These findings could cause changes in current discharge policies of patients who tested positive for the coronavirus disease.
An illustration, created at the Centers for Disease Control and Prevention (CDC), depicts the 2019 Novel Coronavirus
(photo credit: MAM/CDC/HANDOUT VIA REUTERS)
Person-to-person transmission of COVID-19, the disease caused by the novel coronavirus, is unlikely starting 11 days after infection, even if the patient is still testing positive, according to a new study from Singapore, the English-language Singaporean daily the Straits Times reported.
The joint research paper – published by researchers from Singapore’s National Centre for Infectious Diseases (NCID) and the Academy of Medicine, Singapore, and based on a study of 73 COVID-19 patients – explained that a positive test “does not equate to infectiousness or viable virus,” adding that isolating or culturing the virus after 11 days was not possible.
Singapore’s Health Ministry will evaluate the implication of these latest findings, which could cause changes in current discharge policies of patients who tested positive for COVID-19, according to the newspaper.
“We will closely study the position statement and evaluate how we can incorporate the latest evidence… into our patient clinical management plan,” the ministry said in a statement.

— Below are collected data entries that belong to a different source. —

(* ===== verification/CwalkNormalize.v ===== *)
(** * Normalisation of paths

    The refinement of [normal_join] by [cwk_path_join_and_normalize_multiple]
    (src/kernel/libs/cwalk.c): for any paths and any buffer the code writes
    the normalised text, cut to the buffer, and returns its whole length.
    From it follow the properties of the public functions built on it. *)

From S2P Require Import Prelude OutBuffer CString Cwalk CwalkSpec CwalkIter.

Local Open Scope nat_scope.

(** ** Writing to the buffer *)

Lemma splice_cons {A} j (x : A) v d : j < length d ->
  splice j (x :: v) d = splice (S j) v (<[j:=x]> d).
Proof.
  intros Hj. unfold splice. rewrite (take_S_r (<[j:=x]> d) j x).
  2:{ by apply list_lookup_insert_eq. }
  rewrite take_insert_ge by lia. rewrite <- app_assoc. cbn [length app].
  rewrite drop_insert_lt by lia. by rewrite Nat.add_succ_r.
Qed.

Lemma memmove_from_spec s dst o : forall k i d,
  dst + i + k <= length d -> o + i + k <= length s ->
  memmove_from d dst s o i k = Ok (splice (dst + i) (slice (o + i) k s) d).
Proof.
  induction k as [|k IH]; intros i d Hd Hs; simpl.
  { unfold slice. by rewrite take_0, splice_nil. }
  destruct (lookup_lt_is_Some_2 s (o + i)) as [x Hx]; [lia|].
  pose proof (drop_S _ _ _ Hx) as Ed. rewrite (cget_drop _ _ _ _ Ed). cbn [bind].
  rewrite aset_Ok by lia. cbn [bind].
  rewrite IH by (rewrite ?length_insert; lia). f_equal.
  unfold slice. rewrite Ed. cbn [take]. rewrite splice_cons by lia.
  by rewrite !Nat.add_succ_r.
Qed.

(** One output call appends its piece. *)
Lemma output_sized_spec b0 n t s o (k : nat) v :
  n <= length b0 -> o + k <= length s -> slice o k s = v ->
  (Z.of_nat (length (t ++ v)) < 2 ^ 64)%Z ->
  cwk_path_output_sized (written b0 n t) (Z.of_nat n) (Z.of_nat (length t)) s o (Z.of_nat k)
    = Ok (written b0 n (t ++ v), Z.of_nat (length v)).
Proof.
  intros Hn Hs Hv H64. unfold cwk_path_output_sized.
  assert (length v = k) as Hk by (rewrite <- Hv; unfold slice; rewrite length_take, length_drop; lia).
  rewrite length_app in H64. rewrite wrapu_small by lia.
  assert (forall m, length t + m <= n -> m <= k ->
    memmove_from (written b0 n t) (length t) s o 0 m
      = Ok (splice (length t) (take m v) (written b0 n t))) as Hmove.
  { intros m Hm Hmk. rewrite memmove_from_spec by (rewrite ?length_written; lia).
    rewrite !Nat.add_0_r. do 2 f_equal. rewrite <- Hv. unfold slice.
    by rewrite take_take, Nat.min_l by lia. }
  rewrite Nat2Z.id. repeat case_decide; try lia.
  - rewrite Nat2Z.id, Hmove by lia. cbn [bind]. rewrite <- written_splice by lia.
    by rewrite !(take_ge v), Hk by lia.
  - replace (Z.to_nat (Z.of_nat n - Z.of_nat (length t))) with (n - length t) by lia.
    rewrite Hmove by lia. cbn [bind]. by rewrite written_splice, Hk by lia.
  - assert (v = []) as -> by (destruct v; simpl in *; [done|lia]). by rewrite app_nil_r, <- Hk.
  - by rewrite written_full, Hk by lia.
Qed.

Lemma terminate_spec b0 n t : n <= length b0 ->
  cwk_path_terminate_output (written b0 n t) (Z.of_nat n) (Z.of_nat (length t))
    = Ok (final_output b0 n t).
Proof.
  intros Hn. unfold cwk_path_terminate_output, final_output.
  destruct (decide (n = 0)) as [->|Hne].
  { rewrite decide_False by lia. by rewrite written_0. }
  rewrite decide_True by lia. rewrite <- (terminate_written b0 n t) by lia.
  case_decide; f_equal; lia.
Qed.

(** ** The normalisation loop *)

(** The text of segments that follow another one. *)
Definition tail_text (ws : list cstr) : cstr := concat ((fun w => 47%Z :: w) <$> ws).

(** The text the loop adds for the visible segments [ws]. *)
Definition emit (has : bool) (ws : list cstr) : cstr :=
  match ws with
  | [] => []
  | w :: ws' => (if has then [47%Z] else []) ++ w ++ tail_text ws'
  end.

Lemma intercalate_emit ws : intercalate ws = emit false ws.
Proof.
  induction ws as [|w ws IH]; [done|]. cbn [intercalate emit app].
  destruct ws as [|w' ws]; [by rewrite app_nil_r|]. f_equal.
  rewrite IH. done.
Qed.

Lemma emit_cons has w ws : emit has (w :: ws) = (if has then [47%Z] else []) ++ w ++ emit true ws.
Proof. destruct ws; cbn; by rewrite ?app_nil_r. Qed.

Lemma seg_output b0 n t seg l w r : seg_at seg l w r -> n <= length b0 ->
  (Z.of_nat (length (t ++ w)) < 2 ^ 64)%Z ->
  cwk_path_output_sized (written b0 n t) (Z.of_nat n) (Z.of_nat (length t))
    (sg_path seg) (sg_begin seg) (Z.of_nat (sg_size seg))
  = Ok (written b0 n (t ++ w), Z.of_nat (length w)).
Proof.
  intros Hat Hn H64. rewrite (sa_size _ _ _ _ Hat).
  destruct (seg_at_slice _ _ _ _ Hat) as [Hw Hb].
  apply output_sized_spec; try done.
  apply (f_equal length) in Hw. rewrite length_take, length_drop in Hw. lia.
Qed.

Lemma sep_output b0 n t : n <= length b0 ->
  (Z.of_nat (length (t ++ [47%Z])) < 2 ^ 64)%Z ->
  cwk_path_output_separator UNIX (written b0 n t) (Z.of_nat n) (Z.of_nat (length t))
  = Ok (written b0 n (t ++ [47%Z]), 1%Z).
Proof.
  intros Hn H64. unfold cwk_path_output_separator.
  exact (output_sized_spec b0 n t [47%Z] 0 1 [47%Z] Hn ltac:(simpl; lia) eq_refl H64).
Qed.

Lemma pos_add (t v : cstr) : (Z.of_nat (length (t ++ v)) < 2 ^ 64)%Z ->
  u64 (Z.of_nat (length t) + Z.of_nat (length v)) = Z.of_nat (length (t ++ v)).
Proof. rewrite length_app. intros. rewrite wrapu_small; lia. Qed.

Section normalize.
Variable paths : list cstr.
Hypothesis Hpaths : Forall cstr_ok paths.
Variable b0 : list Z.
Variable n : nat.
Hypothesis Hn : n <= length b0.

Lemma normalize_loop_spec absolute fuel : forall sj B w A t has,
  joined_at paths sj B w A -> length A < fuel ->
  (Z.of_nat (length (t ++ emit has (visible absolute B (w :: A)))) < 2 ^ 64)%Z ->
  let V := visible absolute B (w :: A) in
  normalize_loop UNIX sj absolute (written b0 n t) (Z.of_nat n) (Z.of_nat (length t)) has fuel
    = Ok (written b0 n (t ++ emit has V), Z.of_nat (length (t ++ emit has V)),
          has || negb (bool_decide (V = []))).
Proof.
  induction fuel as [|f IH]; intros sj B w A t has Hat Hf H64 V; [lia|].
  cbn [normalize_loop]. rewrite (will_be_removed_spec paths Hpaths _ _ _ _ _ Hat). cbn [bind].
  pose proof (next_joined_spec paths Hpaths _ _ _ _ Hat) as Hnext.
  subst V. cbn [visible] in *. destruct (removed absolute B w A); cbn [bind].
  - destruct A as [|a A].
    { destruct Hnext as (sj' & -> & _). cbn [bind]. simpl. by rewrite app_nil_r, orb_false_r. }
    destruct Hnext as (sj' & -> & Hat'). cbn [bind].
    apply (IH _ _ _ _ _ _ Hat'); [simpl in Hf; lia|done].
  - rewrite emit_cons in *. set (V := visible absolute (B ++ [w]) A) in *.
    destruct (ja_seg _ _ _ _ _ Hat) as (p & l & r & _ & _ & _ & Hseg & _).
    set (t1 := t ++ (if has then [47%Z] else [])).
    assert ((if has then
               let* '(b, m) := cwk_path_output_separator UNIX (written b0 n t)
                                 (Z.of_nat n) (Z.of_nat (length t)) in
               Ok (b, u64 (Z.of_nat (length t) + m))
             else Ok (written b0 n t, Z.of_nat (length t)))
            = Ok (written b0 n t1, Z.of_nat (length t1))) as ->.
    { subst t1. rewrite !length_app in H64. destruct has; [|by rewrite app_nil_r].
      rewrite sep_output by (rewrite ?length_app; simpl in *; lia). cbn [bind].
      by rewrite <- (pos_add t [47%Z]) by (rewrite length_app; simpl in *; lia). }
    cbn [bind].
    replace (t ++ (if has then [47%Z] else []) ++ w ++ emit true V)
      with ((t1 ++ w) ++ emit true V) in * by (subst t1; by rewrite <- !app_assoc).
    assert (Z.of_nat (length (t1 ++ w)) < 2 ^ 64)%Z as H64' by (rewrite length_app in H64; lia).
    rewrite (seg_output _ _ _ _ _ _ _ Hseg Hn H64'). cbn [bind]. rewrite pos_add by done.
    destruct A as [|a A].
    { destruct Hnext as (sj' & -> & _). cbn [bind]. subst V. cbn [visible emit].
      rewrite app_nil_r. by rewrite orb_true_r. }
    destruct Hnext as (sj' & -> & Hat'). cbn [bind].
    rewrite (IH _ _ _ _ _ _ Hat'); [|simpl in Hf; lia|done].
    rewrite (bool_decide_eq_false_2 (w :: V = [])) by done. by rewrite orb_true_r.
Qed.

In addition, the paper also mentions a “small but important study” involving nine patients in Germany who saw a high amount of viral shedding in their throats and lungs throughout the first week, but saw no viral shedding from day eight and onward.
NCID executive director Leo Yee Sin explained to the Straits Times why their study took three days longer than the German study, explaining that his researchers were “very conservative and counted till the very last drop.”
But while the Health Ministry has yet to rule on it, the researchers behind the study are very confident in its validity.
“Scientifically, I’m very confident that there is enough evidence that the person is no longer infectious after 11 days,” Yee Sin said, according to the Straits Times.
“Studies are still going on and we will get more data, but we will see the same thing as there is a great deal of science in this. So there is no need to wait,” explained Dr. Asok Kurup, chair of the Academy of Medicine’s Infectious Diseases Chapter, the Straits Times reported.
However, it is possible that patients with weakened immune systems, such as cancer patients on chemotherapy, untreated AIDS patients or those taking immuno-suppresant drugs following a transplant, could remain infectious for a longer period, Yee Sin added.
Currently, the discharge criteria in the city-state is based on testing negative for the virus in two tests with 24 hours between them. At the time of writing, about 45% of Singapore’s 31,068 COVID-19 cases have been discharged from hospitals.